泣きながら叫ぶ彼女。床に落ちて崩れたケーキ。テーブルの上で倒れたカップ。冷めた紅茶がこぼれてゆっくりと広がっていった。
怒らせるようなことをいわなきゃよかったんだ。
日にちは覚えていないけど、あの日はたしか卒業式の少し前だった。本当は奥田と喧嘩したまま、卒業なんてしたくなかった。
でも……おれが悪い。
結局、奥田とは仲直りしないまま、卒業してしまった。
放課後に待ち合わせをして一緒に遊びに行くほど仲がよかったのに、いつまでも『友達』から一歩抜け出せなかったおれたち。
最後に好きだと伝えたかったが、それどころじゃなかった。
後悔?
してるよ。
だからって、これはおれの思い出の世界のはずはない。別にやり直したいわけじゃないんだ。
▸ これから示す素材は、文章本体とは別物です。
(* ===== verification/ErrorRing.v ===== *)
(** * The error list (src/ec_main.c, [ec_eringt])

    A ring of [EC_MAXELIST + 1] error records, the [ecaterror] flag, and the functions
    that report errors.  The abstract contract is a queue that drops its oldest entry
    when a new one does not fit. *)

From S2P Require Import Prelude Ring Types Osal.

(** ** Data *)

(** The union of [ec_errort] is stored as its emergency structure; [AbortCode] is the
    32-bit view of [ErrorCode], [ErrorReg] and [b1]. *)
Record ec_errort : Type := EcError {
  Time : ec_timet;
  Signal : bool;
  Slave : Z;
  Index : Z;
  SubIdx : Z;
  Etype : Z;
  ErrorCode : Z;
  ErrorReg : Z;
  b1 : Z;
  w1 : Z;
  w2 : Z;
}.

Record ec_eringt : Type := EcEring {
  head : Z;
  tail : Z;
  Error : list ec_errort;
}.

(** The error list and the flag [context->ecaterror]. *)
Record estate : Type := EState { elist : ec_eringt; ecaterror : bool }.

Definition ec_error_zero : ec_errort :=
  EcError (TimeSpec 0 0) false 0 0 0 0 0 0 0 0 0.

(** ** Operations *)

Abbreviation EM := (M estate).

Definition ecx_pusherror (Ec : ec_errort) : EM unit :=
  let* l := gets elist in
  let* errs := of_opt OutOfBounds (zset (Error l) (head l) (Ec <| Signal := true |>)) in
  let head' := head l + 1 in
  let head' := if EC_MAXELIST <? head' then 0 else head' in
  let tail' := if head' =? tail l then tail l + 1 else tail l in
  let tail' := if EC_MAXELIST <? tail' then 0 else tail' in
  modify (fun _ => EState (EcEring head' tail' errs) true).

(** The popped record is written to the caller's [Ec] even when the list is empty. *)
Definition ecx_poperror : EM (bool * ec_errort) :=
  let* l := gets elist in
  let notEmpty := negb (head l =? tail l) in
  let* Ec := of_opt OutOfBounds (zget (Error l) (tail l)) in
  let* errs := of_opt OutOfBounds (zset (Error l) (tail l) (Ec <| Signal := false |>)) in
  if notEmpty then
    let tail' := tail l + 1 in
    let tail' := if EC_MAXELIST <? tail' then 0 else tail' in
    do* modify (fun s => s <| elist := EcEring (head l) tail' errs |>) in
    ret (true, Ec)
  else
    do* modify (fun s => EState (EcEring (head l) (tail l) errs) false) in
    ret (false, Ec).

Definition ecx_iserror : EM bool :=
  let* l := gets elist in ret (negb (head l =? tail l)).

(** The three reporters; [now] is the value of [osal_current_time]. *)
Definition ecx_packeterror (now : ec_timet) (Slave Index SubIdx ErrorCode : Z) : EM unit :=
  do* modify (fun s => s <| ecaterror := true |>) in
  ecx_pusherror (EcError now false Slave Index SubIdx EC_ERR_TYPE_PACKET_ERROR
                         ErrorCode 0 0 0 0).

Definition ecx_mbxerror (now : ec_timet) (Slave Detail : Z) : EM unit :=
  ecx_pusherror (EcError now false Slave 0 0 EC_ERR_TYPE_MBX_ERROR Detail 0 0 0 0).

Definition ecx_mbxemergencyerror (now : ec_timet)
    (Slave ErrorCode ErrorReg b1 w1 w2 : Z) : EM unit :=
  ecx_pusherror (EcError now false Slave 0 0 EC_ERR_TYPE_EMERGENCY
                         ErrorCode (u8 ErrorReg) b1 w1 w2).

(** ** The abstract queue *)

Definition ering_size : Z := EC_MAXELIST + 1.

(** A ring is well formed when its indices name slots of the array. *)
Definition ering_wf (l : ec_eringt) : Prop :=
  zlen (Error l) = ering_size /\ 0 <= head l < ering_size /\ 0 <= tail l < ering_size.

Definition ering_count (l : ec_eringt) : Z := ring_dist ering_size (head l) (tail l).

(** The stored errors, oldest first. *)
Definition ering_abs (l : ec_eringt) : list ec_errort :=
  ring_from ering_size (Error l) (tail l) (Z.to_nat (ering_count l)).

(** Enqueue in a queue of at most [EC_MAXELIST] entries, dropping the oldest. *)
Definition queue_push (q : list ec_errort) (e : ec_errort) : list ec_errort :=
  let q' := q ++ [e] in
  if EC_MAXELIST <? zlen q' then tl q' else q'.

(** ** Lemmas *)

Section Ring.
Implicit Types l : ec_eringt.

Lemma ering_count_bounds l : ering_wf l -> 0 <= ering_count l < ering_size.
Proof. intros (_ & Hh & Ht). by apply ring_dist_range. Qed.

(** The index arithmetic of the code. *)
Lemma next_of_code i : 0 <= i < ering_size ->
  (if EC_MAXELIST <? i + 1 then 0 else i + 1) = ring_next ering_size i.
Proof.
  unfold ring_next, ering_size. intros Hi.
  destruct (Z.ltb_spec EC_MAXELIST (i + 1)), (Z.leb_spec (EC_MAXELIST + 1) (i + 1)); lia.
Qed.

Lemma ering_empty_iff l : ering_wf l -> (head l =? tail l) = (ering_count l =? 0).
Proof.
  intros (_ & Hh & Ht). unfold ering_count, ring_dist.
  destruct (Z.ltb_spec (head l) (tail l)); lia.
Qed.

(** A full ring has its head one slot behind its tail. *)
Lemma ering_full_iff l : ering_wf l ->
  (ring_next ering_size (head l) =? tail l) = (ering_count l =? EC_MAXELIST).
Proof.
  intros (_ & Hh & Ht). unfold ering_count, ring_dist, ring_next, ering_size in *.
  ec_unfold. change (64 + 1) with 65 in *.
  destruct (Z.ltb_spec (head l) (tail l)), (Z.leb_spec 65 (head l + 1)); lia.
Qed.

Lemma ering_count_push l errs :
  ering_wf l -> ering_count l < EC_MAXELIST ->
  ering_count (EcEring (ring_next ering_size (head l)) (tail l) errs) = ering_count l + 1.
Proof.
  intros (_ & Hh & Ht). unfold ering_count, ring_dist, ring_next, ering_size in *.
  ec_unfold. change (64 + 1) with 65 in *. cbn.
  destruct (Z.ltb_spec (head l) (tail l)), (Z.leb_spec 65 (head l + 1));
    match goal with |- context [?a <? ?b] => destruct (Z.ltb_spec a b) end; lia.
Qed.

Lemma ering_count_full l errs :
  ering_wf l -> ering_count l = EC_MAXELIST ->
  ering_count (EcEring (ring_next ering_size (head l)) (ring_next ering_size (tail l)) errs)
  = EC_MAXELIST.
Proof.
  intros (_ & Hh & Ht). unfold ering_count, ring_dist, ring_next, ering_size in *.
  ec_unfold. change (64 + 1) with 65 in *. cbn.
  destruct (Z.ltb_spec (head l) (tail l)), (Z.leb_spec 65 (head l + 1)),
    (Z.leb_spec 65 (tail l + 1));
    match goal with |- context [?a <? ?b] => destruct (Z.ltb_spec a b) end; lia.
Qed.

Lemma ering_count_pop l errs :
  ering_wf l -> 0 < ering_count l ->
  ering_count (EcEring (head l) (ring_next ering_size (tail l)) errs) = ering_count l - 1.
Proof.
  intros (_ & Hh & Ht). unfold ering_count, ring_dist, ring_next, ering_size in *.
  ec_unfold. change (64 + 1) with 65 in *. cbn.
  destruct (Z.ltb_spec (head l) (tail l)), (Z.leb_spec 65 (tail l + 1));
    match goal with |- context [?a <? ?b] => destruct (Z.ltb_spec a b) end; lia.
Qed.

Lemma length_ering_abs l : ering_wf l -> zlen (ering_abs l) = ering_count l.
Proof.
  intros Hwf. pose proof (ering_count_bounds _ Hwf). destruct Hwf as (Hl & _ & Ht).
  unfold zlen, ering_abs. rewrite length_ring_from; [lia | done..].
Qed.

(** Writing the head slot appends to the stored errors. *)
Lemma ering_abs_write l e errs :
  ering_wf l -> zset (Error l) (head l) e = Some errs ->
  ring_from ering_size errs (tail l) (S (Z.to_nat (ering_count l))) = ering_abs l ++ [e].
Proof.
  intros Hwf Hset. pose proof (ering_count_bounds _ Hwf) as Hc.
  destruct Hwf as (Hl & Hh & Ht).
  apply (ring_from_write (Error l)); [done | done | lia |].
  rewrite Z2Nat.id by lia. unfold ering_count. by rewrite ring_at_dist.
Qed.
End Ring.

(** ** The contract of the error list *)

Lemma wp_pusherror (Ec : ec_errort) (s : estate) :
  ering_wf (elist s) ->
  wp no_fault (ecx_pusherror Ec)
    (fun _ s' => ering_wf (elist s') /\ ecaterror s' = true
       /\ ering_abs (elist s') = queue_push (ering_abs (elist s)) (Ec <| Signal := true |>)) s.
Proof.
  destruct s as [l flag]. cbn [elist]. intros Hwf. set (e := Ec <| Signal := true |>).
  pose proof Hwf as (Hlen & Hh & Ht). pose proof (ering_count_bounds _ Hwf) as Hc.
  pose proof (zset_some (Error l) (head l) e ltac:(lia)) as Hset.
  set (errs := <[Z.to_nat (head l) := e]> (Error l)) in *.
  pose proof (zset_length _ _ _ _ Hset) as Hlen'.
  pose proof (ering_abs_write _ _ _ Hwf Hset) as Habs.
  pose proof (length_ering_abs _ Hwf) as Hlabs.
  unfold ecx_pusherror. wp_steps. fold e. cbn [elist].
  eapply wp_of_opt; [exact Hset|]. wp_step. cbn [elist ecaterror].
  rewrite next_of_code, ering_full_iff by done.
  unfold queue_push. rewrite zlen_app, Hlabs, zlen_single.
  destruct (Z.eqb_spec (ering_count l) EC_MAXELIST) as [Hf|Hf].
  - rewrite next_of_code by done. unfold ering_wf. cbn [Error head tail].
    split; [eauto using ring_next_range with lia|]. split; [done|].
    replace (EC_MAXELIST <? ering_count l + 1) with true by (symmetry; apply Z.ltb_lt; lia).
    rewrite <- Habs. unfold ering_abs. rewrite ering_count_full by done. cbn [tail Error].
    destruct (zget_some errs (tail l)) as [x Hx]; [lia|].
    rewrite (ring_from_cons _ _ _ x) by done. cbn [tl]. by rewrite Hf.
  - assert (ering_count l < EC_MAXELIST) by (unfold ering_size in *; lia).
    replace (EC_MAXELIST <? tail l) with false
      by (symmetry; apply Z.ltb_ge; unfold ering_size in *; lia).
    replace (EC_MAXELIST <? ering_count l + 1) with false by (symmetry; apply Z.ltb_ge; lia).
    unfold ering_wf. cbn [Error head tail].
    split; [eauto using ring_next_range with lia|]. split; [done|].
    unfold ering_abs at 1. rewrite ering_count_push by done. cbn [tail Error].
    by replace (Z.to_nat (ering_count l + 1)) with (S (Z.to_nat (ering_count l))) by lia.
Qed.

(** Reporting an error never goes outside the ring, sets the error flag, keeps the
    ring well formed, and is the enqueue of a queue of at most [EC_MAXELIST] entries
    that drops its oldest entry when it is full. *)
Theorem pusherror_refines_queue (Ec : ec_errort) (s : estate) :
  ering_wf (elist s) ->
  wp no_fault (ecx_pusherror Ec)
    (fun _ s' => ering_wf (elist s') /\ ecaterror s' = true
       /\ ering_abs (elist s') = queue_push (ering_abs (elist s)) (Ec <| Signal := true |>)) s.
Proof. exact (wp_pusherror Ec s). Qed.

(** Popping returns the oldest error and removes it, and keeps the ring well formed;
    on an empty list it reports so, clears the error flag and changes nothing else. *)
Theorem poperror_refines_queue (s : estate) :
  ering_wf (elist s) ->
  wp no_fault ecx_poperror
    (fun r s' => ering_wf (elist s')
       /\ match ering_abs (elist s) with
          | [] => r.1 = false /\ ering_abs (elist s') = [] /\ ecaterror s' = false
          | e :: q => r = (true, e) /\ ering_abs (elist s') = q
                      /\ ecaterror s' = ecaterror s
          end) s.
Proof.
  destruct s as [l flag]. cbn [elist]. intros Hwf.
  pose proof (ering_count_bounds _ Hwf) as Hc. pose proof Hwf as (Hlen & Hh & Ht).
  destruct (zget_some (Error l) (tail l)) as [e He]; [lia|].
  set (e' := e <| Signal := false |>).
  pose proof (zset_some (Error l) (tail l) e' ltac:(lia)) as Hset.
  set (errs := <[Z.to_nat (tail l) := e']> (Error l)) in *.
  pose proof (zset_length _ _ _ _ Hset) as Hlen'.
  unfold ecx_poperror. wp_steps. cbn [elist].
  eapply wp_of_opt; [exact He|]. wp_step. eapply wp_of_opt; [exact Hset|].
  rewrite next_of_code, ering_empty_iff by done.
  destruct (Z.eqb_spec (ering_count l) 0) as [H0|H0]; cbn [negb]; wp_steps; cbn.
  - split; [unfold ering_wf; cbn; lia|].
    unfold ering_abs, ering_count in *. cbn. by rewrite H0.
  - split; [unfold ering_wf; cbn; eauto using ring_next_range with lia|].
    unfold ering_abs at 1. replace (Z.to_nat (ering_count l)) with (S (Z.to_nat (ering_count l - 1))) by lia.
    rewrite (ring_from_cons _ _ _ e) by done. split_and!; [done| |done].
    unfold ering_abs. rewrite ering_count_pop by (done || lia). cbn [tail Error].
    apply (ring_from_write_first _ _ _ _ e'); [done | done | lia | exact Hset].
Qed.

(** ** Witnesses *)

Definition ering_start : ec_eringt :=
  EcEring 0 0 (replicate 65 ec_error_zero).

Lemma ering_start_wf : ering_wf ering_start.
Proof. done. Qed.

Lemma pusherror_refines_queue_witness :
  ering_wf ering_start
  /\ wp no_fault (ecx_pusherror ec_error_zero)
       (fun _ s' => ering_wf (elist s') /\ ecaterror s' = true
          /\ ering_abs (elist s')
             = queue_push (ering_abs ering_start) (ec_error_zero <| Signal := true |>))
       (EState ering_start false).
Proof.
  split; [exact ering_start_wf|].
  exact (pusherror_refines_queue ec_error_zero (EState ering_start false) ering_start_wf).
Defined.

Lemma poperror_refines_queue_witness :
  ering_wf (EcEring 1 0 (replicate 65 ec_error_zero))
  /\ ering_abs (EcEring 1 0 (replicate 65 ec_error_zero)) = [ec_error_zero]
  /\ wp no_fault ecx_poperror (fun r _ => r = (true, ec_error_zero))
       (EState (EcEring 1 0 (replicate 65 ec_error_zero)) true).
Proof.
  assert (ering_wf (EcEring 1 0 (replicate 65 ec_error_zero))) as Hwf by done.
  split; [exact Hwf|]. split; [reflexivity|].
  pose proof (poperror_refines_queue (EState (EcEring 1 0 (replicate 65 ec_error_zero)) true) Hwf)
    as H.
  eapply wp_mono; [exact H|]. intros r s' [_ Hr]. cbn in Hr. apply Hr.
Defined.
もう奥田のことは忘れることにした。それで今までうまくやってきた。思い出すこともなかった。
なのに……。
「今日は遅くなっちゃったから、もう帰ろっか。本当はいろいろ話したかったけど、また明日でも話せるしね」
奥田が微笑む。
「う、うん、ごめん……」
「別にいいよ。でももうすぐ卒業式でしょ? 一緒に遊べるのもあと少しだから大切にしたいな。卒業したら、私、赤塚から出る予定だから……」
「あ……うん……県外の大学に行くんだっけ?」
よく知っている。奥田は大学進学のために、一人暮らしを始めるんだ。
「うん。だから、今のうちに松野くんといっぱいおしゃべりしておきたいなぁって」
「…………」
夕日が奥田を照らす。少し潤んだ瞳がおれを見上げていた。
こいつ、こんなに可愛かったんだよな……。
あの頃おれは奥田と話せるのが楽しくて高校に通っていた。奥田の顔を見るのが、奥田の声を聞くのが、奥田がおれに笑いかけてくれるのが嬉しくて、ただ、毎日……。なのに……。
「松野くん!? どうしたの!? なんで泣いてるの!?」
奥田の驚いた声におれは我に返った。
気づかないうちに涙が頬を伝っている。夕日のオレンジが目に沁みて、奥田の姿がぼんやりと滲んだ。